## Action item
Give again, word for word, every line in the entries below from the line with "fetch t period w = (inr r, w') ->" up to and including the line with "- rewrite cards_loop_cons.", and no other line.

[Stored data]
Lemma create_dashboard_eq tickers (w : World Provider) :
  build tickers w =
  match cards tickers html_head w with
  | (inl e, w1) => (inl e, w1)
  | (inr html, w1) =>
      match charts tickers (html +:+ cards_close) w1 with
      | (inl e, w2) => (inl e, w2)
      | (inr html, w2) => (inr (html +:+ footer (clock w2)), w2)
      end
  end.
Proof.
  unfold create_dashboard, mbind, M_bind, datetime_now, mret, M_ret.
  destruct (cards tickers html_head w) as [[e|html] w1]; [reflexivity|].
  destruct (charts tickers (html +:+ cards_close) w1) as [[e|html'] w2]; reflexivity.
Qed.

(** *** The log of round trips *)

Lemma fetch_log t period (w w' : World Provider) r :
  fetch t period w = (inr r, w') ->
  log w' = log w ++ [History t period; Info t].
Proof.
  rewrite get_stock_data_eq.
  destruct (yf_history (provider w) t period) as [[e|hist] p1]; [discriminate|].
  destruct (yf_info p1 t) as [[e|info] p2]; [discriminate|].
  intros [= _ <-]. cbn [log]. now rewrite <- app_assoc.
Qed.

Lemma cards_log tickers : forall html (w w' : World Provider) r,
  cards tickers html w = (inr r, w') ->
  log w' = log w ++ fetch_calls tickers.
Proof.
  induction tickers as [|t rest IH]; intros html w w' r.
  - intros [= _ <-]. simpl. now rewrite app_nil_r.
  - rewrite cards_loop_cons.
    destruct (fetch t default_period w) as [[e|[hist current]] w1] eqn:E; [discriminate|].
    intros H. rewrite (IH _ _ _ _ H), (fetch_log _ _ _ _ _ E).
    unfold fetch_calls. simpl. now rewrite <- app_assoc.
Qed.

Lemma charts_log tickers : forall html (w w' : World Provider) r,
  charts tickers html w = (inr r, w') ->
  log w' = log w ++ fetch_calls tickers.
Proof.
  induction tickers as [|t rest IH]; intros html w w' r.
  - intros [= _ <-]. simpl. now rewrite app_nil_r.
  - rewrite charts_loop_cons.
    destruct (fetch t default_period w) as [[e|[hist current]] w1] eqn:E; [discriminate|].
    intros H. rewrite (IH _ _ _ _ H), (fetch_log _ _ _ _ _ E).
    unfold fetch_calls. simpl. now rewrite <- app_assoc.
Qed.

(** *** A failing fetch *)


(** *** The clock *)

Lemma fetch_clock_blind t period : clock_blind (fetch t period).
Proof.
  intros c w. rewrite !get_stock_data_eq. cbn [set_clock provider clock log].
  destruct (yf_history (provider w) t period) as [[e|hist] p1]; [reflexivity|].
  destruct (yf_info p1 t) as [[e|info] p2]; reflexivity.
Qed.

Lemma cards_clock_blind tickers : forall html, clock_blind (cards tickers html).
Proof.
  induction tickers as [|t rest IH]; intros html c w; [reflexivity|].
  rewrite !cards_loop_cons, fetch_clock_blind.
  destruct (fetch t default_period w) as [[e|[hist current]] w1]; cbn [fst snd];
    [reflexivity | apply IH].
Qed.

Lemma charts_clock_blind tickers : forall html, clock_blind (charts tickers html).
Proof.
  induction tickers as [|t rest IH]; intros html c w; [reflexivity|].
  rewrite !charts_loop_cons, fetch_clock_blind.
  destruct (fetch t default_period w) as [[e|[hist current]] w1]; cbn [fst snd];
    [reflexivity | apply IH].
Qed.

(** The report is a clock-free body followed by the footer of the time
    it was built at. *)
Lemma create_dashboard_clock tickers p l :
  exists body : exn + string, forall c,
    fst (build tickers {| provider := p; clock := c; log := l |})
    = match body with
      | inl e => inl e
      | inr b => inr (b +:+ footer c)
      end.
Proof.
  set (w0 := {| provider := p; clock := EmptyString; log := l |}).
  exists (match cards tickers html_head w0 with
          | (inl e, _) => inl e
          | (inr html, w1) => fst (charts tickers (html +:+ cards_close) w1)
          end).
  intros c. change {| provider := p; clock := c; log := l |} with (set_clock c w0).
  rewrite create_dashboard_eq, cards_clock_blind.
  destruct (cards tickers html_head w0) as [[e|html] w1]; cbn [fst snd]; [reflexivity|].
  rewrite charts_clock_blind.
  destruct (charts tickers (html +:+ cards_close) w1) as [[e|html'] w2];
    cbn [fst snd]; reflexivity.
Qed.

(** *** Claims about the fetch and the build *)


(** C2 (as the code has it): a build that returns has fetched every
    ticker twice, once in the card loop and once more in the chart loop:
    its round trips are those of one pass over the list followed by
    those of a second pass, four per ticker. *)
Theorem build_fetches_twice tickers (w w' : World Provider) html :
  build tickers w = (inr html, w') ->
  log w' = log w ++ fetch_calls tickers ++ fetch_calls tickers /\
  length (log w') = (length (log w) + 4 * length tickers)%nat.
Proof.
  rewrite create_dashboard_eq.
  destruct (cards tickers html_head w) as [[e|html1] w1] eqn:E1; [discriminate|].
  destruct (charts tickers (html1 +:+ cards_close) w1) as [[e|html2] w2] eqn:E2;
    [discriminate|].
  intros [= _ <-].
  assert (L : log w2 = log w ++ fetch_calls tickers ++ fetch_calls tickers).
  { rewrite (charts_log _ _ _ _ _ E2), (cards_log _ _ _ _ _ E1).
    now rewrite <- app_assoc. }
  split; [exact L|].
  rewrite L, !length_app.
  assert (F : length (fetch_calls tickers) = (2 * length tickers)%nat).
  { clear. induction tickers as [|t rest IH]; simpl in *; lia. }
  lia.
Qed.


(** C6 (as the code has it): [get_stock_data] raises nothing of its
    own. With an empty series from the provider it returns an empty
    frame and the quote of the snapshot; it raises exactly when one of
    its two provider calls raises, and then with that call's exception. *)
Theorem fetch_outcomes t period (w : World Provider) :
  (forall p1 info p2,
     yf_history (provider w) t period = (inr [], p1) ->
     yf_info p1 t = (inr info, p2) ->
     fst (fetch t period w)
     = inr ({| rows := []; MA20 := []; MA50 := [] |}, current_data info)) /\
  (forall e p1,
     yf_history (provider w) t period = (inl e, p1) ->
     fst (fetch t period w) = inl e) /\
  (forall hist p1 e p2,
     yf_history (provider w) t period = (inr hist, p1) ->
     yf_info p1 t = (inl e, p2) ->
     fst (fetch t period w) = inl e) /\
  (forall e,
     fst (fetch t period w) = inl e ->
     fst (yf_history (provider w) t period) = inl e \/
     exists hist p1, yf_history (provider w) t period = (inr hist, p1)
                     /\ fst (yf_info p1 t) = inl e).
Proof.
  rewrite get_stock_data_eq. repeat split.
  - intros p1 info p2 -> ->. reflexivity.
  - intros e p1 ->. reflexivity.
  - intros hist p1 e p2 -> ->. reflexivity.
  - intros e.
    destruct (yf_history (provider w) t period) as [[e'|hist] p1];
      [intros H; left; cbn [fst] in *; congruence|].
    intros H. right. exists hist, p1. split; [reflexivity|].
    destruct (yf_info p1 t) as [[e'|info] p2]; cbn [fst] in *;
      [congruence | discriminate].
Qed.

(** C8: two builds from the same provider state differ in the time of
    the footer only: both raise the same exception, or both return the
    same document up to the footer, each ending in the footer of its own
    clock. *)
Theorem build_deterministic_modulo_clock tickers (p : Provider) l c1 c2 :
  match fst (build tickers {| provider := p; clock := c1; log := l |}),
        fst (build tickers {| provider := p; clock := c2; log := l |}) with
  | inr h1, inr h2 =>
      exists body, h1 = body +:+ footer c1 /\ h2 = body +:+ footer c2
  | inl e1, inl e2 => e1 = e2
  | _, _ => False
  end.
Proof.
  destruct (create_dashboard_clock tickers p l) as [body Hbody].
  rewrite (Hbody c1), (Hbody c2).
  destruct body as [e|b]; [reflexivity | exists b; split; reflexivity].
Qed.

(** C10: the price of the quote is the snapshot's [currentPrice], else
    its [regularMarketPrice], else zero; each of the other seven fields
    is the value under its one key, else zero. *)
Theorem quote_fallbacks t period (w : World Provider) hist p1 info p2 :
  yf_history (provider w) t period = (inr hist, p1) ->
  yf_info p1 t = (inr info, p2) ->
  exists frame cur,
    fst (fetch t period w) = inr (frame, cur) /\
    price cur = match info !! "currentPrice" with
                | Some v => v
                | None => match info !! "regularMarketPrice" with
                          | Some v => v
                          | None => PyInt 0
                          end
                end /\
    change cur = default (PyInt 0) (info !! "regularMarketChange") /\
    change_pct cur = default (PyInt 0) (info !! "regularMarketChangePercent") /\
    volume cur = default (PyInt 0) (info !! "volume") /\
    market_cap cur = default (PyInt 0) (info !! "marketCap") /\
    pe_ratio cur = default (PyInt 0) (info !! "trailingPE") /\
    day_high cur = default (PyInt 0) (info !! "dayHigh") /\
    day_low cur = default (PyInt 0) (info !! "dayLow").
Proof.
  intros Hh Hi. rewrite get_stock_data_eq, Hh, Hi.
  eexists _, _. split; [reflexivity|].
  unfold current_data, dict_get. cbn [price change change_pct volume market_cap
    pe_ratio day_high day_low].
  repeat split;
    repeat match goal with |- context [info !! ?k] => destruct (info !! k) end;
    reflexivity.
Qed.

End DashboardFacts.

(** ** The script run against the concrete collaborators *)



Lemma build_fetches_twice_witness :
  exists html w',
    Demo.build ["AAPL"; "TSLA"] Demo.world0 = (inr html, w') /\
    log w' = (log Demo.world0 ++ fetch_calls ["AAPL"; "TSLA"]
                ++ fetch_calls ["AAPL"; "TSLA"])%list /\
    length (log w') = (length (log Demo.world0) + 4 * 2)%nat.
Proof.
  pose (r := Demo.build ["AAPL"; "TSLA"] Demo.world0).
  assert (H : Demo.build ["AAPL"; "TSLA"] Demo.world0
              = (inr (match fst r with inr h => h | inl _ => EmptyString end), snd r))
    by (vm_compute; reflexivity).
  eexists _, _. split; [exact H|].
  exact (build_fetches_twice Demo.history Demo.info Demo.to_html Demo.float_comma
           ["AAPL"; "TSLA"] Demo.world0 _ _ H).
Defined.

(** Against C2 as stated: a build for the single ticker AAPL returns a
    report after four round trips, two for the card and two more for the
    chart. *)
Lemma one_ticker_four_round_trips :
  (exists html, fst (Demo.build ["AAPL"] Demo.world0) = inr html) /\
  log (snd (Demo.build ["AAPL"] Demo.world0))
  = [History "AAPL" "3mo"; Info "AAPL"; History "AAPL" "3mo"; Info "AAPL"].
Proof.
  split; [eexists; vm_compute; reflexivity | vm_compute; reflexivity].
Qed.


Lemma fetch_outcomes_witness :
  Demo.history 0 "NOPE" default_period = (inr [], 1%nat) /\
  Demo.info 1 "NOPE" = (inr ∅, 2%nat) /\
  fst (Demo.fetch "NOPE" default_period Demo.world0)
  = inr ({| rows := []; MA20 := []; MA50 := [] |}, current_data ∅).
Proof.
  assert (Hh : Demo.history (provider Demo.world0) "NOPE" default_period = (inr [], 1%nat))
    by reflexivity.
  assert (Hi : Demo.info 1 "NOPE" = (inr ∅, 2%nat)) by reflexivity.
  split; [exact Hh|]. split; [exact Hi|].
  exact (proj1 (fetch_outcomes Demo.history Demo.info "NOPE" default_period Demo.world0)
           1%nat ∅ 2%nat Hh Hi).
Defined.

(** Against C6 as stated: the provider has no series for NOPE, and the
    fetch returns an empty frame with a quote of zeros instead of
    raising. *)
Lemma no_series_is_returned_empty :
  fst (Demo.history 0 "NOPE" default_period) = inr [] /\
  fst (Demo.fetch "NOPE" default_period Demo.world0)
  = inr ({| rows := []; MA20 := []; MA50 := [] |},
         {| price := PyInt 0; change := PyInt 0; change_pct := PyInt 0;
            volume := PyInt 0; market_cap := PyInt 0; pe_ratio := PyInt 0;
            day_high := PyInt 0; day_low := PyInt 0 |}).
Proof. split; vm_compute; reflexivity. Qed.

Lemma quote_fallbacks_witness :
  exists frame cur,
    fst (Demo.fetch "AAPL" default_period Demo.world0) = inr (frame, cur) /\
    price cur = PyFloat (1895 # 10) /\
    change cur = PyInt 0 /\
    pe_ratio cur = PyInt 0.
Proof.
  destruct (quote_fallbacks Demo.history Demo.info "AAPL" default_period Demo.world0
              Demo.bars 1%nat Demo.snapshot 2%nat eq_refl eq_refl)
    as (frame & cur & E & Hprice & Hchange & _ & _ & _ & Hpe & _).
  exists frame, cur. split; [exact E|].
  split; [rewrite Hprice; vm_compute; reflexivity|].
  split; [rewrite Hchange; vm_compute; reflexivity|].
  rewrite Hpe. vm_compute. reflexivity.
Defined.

## Worked solution
  fetch t period w = (inr r, w') ->
  log w' = log w ++ [History t period; Info t].
Proof.
  rewrite get_stock_data_eq.
  destruct (yf_history (provider w) t period) as [[e|hist] p1]; [discriminate|].
  destruct (yf_info p1 t) as [[e|info] p2]; [discriminate|].
  intros [= _ <-]. cbn [log]. now rewrite <- app_assoc.
Qed.

Lemma cards_log tickers : forall html (w w' : World Provider) r,
  cards tickers html w = (inr r, w') ->
  log w' = log w ++ fetch_calls tickers.
Proof.
  induction tickers as [|t rest IH]; intros html w w' r.
  - intros [= _ <-]. simpl. now rewrite app_nil_r.
  - rewrite cards_loop_cons.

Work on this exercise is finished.